# [THE PROBLEM]
Print, in exact form, the lines below from the one containing "let y6 := sub_step" through the one containing "(dval_last 2 (ss", and omit all others.

[Collected data]
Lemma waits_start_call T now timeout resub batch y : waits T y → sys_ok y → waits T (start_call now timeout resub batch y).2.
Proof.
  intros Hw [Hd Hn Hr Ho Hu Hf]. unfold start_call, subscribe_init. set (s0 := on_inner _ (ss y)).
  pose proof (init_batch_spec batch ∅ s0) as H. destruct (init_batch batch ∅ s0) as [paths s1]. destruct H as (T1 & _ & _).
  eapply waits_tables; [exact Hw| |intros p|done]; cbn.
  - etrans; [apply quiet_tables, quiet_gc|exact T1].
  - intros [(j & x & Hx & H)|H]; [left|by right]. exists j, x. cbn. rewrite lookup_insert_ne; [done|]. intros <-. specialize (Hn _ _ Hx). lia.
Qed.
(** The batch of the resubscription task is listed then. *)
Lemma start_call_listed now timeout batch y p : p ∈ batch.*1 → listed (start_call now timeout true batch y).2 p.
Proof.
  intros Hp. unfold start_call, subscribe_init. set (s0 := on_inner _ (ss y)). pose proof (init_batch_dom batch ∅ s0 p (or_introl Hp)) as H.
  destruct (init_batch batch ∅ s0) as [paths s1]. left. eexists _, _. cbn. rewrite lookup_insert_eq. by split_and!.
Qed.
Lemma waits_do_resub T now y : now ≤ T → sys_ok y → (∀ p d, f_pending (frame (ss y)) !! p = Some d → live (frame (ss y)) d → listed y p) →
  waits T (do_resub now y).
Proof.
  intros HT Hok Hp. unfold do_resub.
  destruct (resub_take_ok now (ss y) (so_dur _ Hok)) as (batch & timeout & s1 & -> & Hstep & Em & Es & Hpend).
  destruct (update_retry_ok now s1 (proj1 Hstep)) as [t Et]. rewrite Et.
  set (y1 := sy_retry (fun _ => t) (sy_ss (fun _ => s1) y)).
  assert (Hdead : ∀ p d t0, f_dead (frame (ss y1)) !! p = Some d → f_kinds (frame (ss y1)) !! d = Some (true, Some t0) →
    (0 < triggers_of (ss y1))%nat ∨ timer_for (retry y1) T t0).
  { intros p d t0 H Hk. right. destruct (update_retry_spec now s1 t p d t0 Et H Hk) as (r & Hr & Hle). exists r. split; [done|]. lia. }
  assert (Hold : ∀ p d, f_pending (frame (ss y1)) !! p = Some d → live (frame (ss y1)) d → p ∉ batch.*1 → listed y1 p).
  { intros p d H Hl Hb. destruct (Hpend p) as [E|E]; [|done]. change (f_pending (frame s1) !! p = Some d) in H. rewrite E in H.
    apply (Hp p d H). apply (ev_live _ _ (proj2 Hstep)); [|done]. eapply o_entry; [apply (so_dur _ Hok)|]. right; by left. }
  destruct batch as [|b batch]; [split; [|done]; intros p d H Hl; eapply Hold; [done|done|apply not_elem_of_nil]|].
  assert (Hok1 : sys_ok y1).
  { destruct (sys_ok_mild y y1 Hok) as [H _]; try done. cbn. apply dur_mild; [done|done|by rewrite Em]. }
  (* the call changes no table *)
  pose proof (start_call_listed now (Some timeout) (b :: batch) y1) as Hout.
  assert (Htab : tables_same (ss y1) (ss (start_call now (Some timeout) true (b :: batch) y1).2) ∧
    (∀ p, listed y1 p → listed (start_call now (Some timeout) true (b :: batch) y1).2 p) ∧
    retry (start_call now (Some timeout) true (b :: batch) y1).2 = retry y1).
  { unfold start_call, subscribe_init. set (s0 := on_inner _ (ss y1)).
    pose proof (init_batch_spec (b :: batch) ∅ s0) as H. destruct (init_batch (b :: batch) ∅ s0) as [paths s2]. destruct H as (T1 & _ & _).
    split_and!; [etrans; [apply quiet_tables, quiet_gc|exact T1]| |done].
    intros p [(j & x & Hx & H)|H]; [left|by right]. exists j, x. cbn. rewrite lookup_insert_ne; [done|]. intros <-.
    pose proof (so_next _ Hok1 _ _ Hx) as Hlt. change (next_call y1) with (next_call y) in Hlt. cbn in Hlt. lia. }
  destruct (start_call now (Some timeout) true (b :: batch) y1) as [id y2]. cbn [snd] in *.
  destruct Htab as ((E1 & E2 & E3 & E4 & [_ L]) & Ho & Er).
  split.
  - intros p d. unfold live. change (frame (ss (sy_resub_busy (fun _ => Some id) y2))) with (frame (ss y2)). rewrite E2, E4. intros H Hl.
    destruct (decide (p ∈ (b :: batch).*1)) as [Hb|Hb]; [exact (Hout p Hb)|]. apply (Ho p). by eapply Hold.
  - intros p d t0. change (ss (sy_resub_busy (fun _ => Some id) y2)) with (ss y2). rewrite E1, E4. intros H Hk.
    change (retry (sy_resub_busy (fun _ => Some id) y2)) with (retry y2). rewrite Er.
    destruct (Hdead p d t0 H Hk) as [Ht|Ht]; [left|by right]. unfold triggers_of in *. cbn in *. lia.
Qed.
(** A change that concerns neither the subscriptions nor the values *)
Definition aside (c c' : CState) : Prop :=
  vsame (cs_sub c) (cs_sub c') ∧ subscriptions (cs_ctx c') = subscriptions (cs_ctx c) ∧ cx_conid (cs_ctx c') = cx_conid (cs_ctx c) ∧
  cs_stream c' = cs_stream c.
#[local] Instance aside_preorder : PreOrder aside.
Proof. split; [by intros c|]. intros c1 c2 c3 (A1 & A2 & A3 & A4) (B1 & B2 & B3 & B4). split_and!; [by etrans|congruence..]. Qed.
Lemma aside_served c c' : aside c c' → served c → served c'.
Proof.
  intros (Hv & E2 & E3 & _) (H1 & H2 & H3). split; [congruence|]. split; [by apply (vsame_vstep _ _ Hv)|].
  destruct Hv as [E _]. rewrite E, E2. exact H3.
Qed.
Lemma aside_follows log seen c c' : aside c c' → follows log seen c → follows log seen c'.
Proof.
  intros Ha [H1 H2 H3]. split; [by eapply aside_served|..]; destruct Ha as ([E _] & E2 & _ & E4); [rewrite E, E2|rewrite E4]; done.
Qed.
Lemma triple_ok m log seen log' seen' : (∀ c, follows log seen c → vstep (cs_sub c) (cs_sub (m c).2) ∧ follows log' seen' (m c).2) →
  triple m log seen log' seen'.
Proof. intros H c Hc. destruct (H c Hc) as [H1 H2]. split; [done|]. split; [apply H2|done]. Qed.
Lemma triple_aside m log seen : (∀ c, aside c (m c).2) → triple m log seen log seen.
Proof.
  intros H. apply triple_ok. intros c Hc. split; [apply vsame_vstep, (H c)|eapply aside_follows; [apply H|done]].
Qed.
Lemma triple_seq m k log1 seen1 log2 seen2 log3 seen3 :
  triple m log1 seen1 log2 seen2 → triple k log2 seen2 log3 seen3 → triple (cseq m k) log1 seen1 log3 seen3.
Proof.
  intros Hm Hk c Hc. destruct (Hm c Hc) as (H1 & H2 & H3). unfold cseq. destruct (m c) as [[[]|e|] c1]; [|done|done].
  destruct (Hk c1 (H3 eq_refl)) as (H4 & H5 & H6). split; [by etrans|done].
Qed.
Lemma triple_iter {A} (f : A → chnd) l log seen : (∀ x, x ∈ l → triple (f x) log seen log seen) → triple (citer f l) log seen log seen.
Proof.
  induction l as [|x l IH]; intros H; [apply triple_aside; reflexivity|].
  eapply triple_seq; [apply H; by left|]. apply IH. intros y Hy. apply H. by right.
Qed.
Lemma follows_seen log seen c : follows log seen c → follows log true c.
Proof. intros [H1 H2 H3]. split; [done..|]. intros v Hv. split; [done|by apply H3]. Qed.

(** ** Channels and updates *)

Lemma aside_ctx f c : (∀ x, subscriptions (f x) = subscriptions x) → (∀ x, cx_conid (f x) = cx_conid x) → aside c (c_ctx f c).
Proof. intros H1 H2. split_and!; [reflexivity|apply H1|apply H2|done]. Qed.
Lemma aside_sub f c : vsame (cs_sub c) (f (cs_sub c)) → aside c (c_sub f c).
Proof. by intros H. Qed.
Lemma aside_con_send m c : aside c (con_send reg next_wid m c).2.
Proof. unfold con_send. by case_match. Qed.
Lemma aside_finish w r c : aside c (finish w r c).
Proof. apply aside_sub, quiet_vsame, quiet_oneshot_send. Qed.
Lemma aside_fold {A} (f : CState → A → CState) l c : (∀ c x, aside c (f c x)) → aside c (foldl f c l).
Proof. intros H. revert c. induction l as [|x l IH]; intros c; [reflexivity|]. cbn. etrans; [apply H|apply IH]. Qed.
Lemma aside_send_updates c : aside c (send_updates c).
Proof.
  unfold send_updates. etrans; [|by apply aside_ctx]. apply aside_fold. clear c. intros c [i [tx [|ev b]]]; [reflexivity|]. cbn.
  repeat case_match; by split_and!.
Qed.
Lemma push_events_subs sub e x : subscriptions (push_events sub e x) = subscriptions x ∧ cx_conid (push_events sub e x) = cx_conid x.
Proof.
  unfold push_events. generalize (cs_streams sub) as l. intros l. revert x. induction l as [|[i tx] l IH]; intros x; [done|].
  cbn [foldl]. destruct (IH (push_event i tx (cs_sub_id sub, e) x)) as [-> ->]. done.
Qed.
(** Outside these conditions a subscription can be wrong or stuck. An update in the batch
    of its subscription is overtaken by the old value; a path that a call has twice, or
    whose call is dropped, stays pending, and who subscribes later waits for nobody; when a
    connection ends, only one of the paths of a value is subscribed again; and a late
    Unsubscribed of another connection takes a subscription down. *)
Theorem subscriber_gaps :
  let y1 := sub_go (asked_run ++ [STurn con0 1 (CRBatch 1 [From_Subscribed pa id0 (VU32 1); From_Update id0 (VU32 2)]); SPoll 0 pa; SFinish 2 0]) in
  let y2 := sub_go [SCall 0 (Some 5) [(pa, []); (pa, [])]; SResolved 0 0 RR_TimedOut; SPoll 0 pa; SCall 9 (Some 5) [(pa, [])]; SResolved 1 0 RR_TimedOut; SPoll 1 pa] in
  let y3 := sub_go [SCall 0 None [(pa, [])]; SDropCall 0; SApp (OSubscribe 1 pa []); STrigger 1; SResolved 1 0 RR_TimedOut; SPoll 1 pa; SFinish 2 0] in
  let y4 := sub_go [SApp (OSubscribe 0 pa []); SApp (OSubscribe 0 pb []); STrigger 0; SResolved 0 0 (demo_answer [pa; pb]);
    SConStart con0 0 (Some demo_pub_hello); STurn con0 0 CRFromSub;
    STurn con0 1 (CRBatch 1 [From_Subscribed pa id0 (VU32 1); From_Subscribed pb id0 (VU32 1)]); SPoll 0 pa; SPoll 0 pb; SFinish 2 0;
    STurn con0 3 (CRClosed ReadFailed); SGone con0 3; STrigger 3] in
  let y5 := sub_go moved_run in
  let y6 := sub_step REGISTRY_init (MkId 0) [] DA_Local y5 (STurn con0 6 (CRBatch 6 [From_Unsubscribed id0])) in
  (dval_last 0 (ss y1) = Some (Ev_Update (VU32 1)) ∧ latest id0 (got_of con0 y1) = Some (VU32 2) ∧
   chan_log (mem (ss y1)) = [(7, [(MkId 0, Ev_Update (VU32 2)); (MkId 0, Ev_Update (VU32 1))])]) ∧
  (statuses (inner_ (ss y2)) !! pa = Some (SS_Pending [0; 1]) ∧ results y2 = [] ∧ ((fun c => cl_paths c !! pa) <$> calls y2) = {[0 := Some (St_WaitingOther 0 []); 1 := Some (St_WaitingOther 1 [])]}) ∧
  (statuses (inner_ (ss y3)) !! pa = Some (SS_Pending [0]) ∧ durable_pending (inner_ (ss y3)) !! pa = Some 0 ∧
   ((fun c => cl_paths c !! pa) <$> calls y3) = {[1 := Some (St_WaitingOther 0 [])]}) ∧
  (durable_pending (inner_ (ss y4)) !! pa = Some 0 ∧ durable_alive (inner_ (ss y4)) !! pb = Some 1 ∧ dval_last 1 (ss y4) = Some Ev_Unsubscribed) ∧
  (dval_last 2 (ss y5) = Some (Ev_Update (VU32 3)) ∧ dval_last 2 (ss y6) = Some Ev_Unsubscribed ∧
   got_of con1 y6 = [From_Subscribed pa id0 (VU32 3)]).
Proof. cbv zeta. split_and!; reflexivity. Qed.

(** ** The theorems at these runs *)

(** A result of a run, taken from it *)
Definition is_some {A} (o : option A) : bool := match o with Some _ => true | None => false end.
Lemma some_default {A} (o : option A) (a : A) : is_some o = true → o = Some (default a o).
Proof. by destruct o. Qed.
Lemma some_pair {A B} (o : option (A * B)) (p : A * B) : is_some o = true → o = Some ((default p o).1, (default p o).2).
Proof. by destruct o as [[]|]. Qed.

# [SOLUTION BELOW]
  let y6 := sub_step REGISTRY_init (MkId 0) [] DA_Local y5 (STurn con0 6 (CRBatch 6 [From_Unsubscribed id0])) in
  (dval_last 0 (ss y1) = Some (Ev_Update (VU32 1)) ∧ latest id0 (got_of con0 y1) = Some (VU32 2) ∧
   chan_log (mem (ss y1)) = [(7, [(MkId 0, Ev_Update (VU32 2)); (MkId 0, Ev_Update (VU32 1))])]) ∧
  (statuses (inner_ (ss y2)) !! pa = Some (SS_Pending [0; 1]) ∧ results y2 = [] ∧ ((fun c => cl_paths c !! pa) <$> calls y2) = {[0 := Some (St_WaitingOther 0 []); 1 := Some (St_WaitingOther 1 [])]}) ∧
  (statuses (inner_ (ss y3)) !! pa = Some (SS_Pending [0]) ∧ durable_pending (inner_ (ss y3)) !! pa = Some 0 ∧
   ((fun c => cl_paths c !! pa) <$> calls y3) = {[1 := Some (St_WaitingOther 0 [])]}) ∧
  (durable_pending (inner_ (ss y4)) !! pa = Some 0 ∧ durable_alive (inner_ (ss y4)) !! pb = Some 1 ∧ dval_last 1 (ss y4) = Some Ev_Unsubscribed) ∧
  (dval_last 2 (ss y5) = Some (Ev_Update (VU32 3)) ∧ dval_last 2 (ss y6) = Some Ev_Unsubscribed ∧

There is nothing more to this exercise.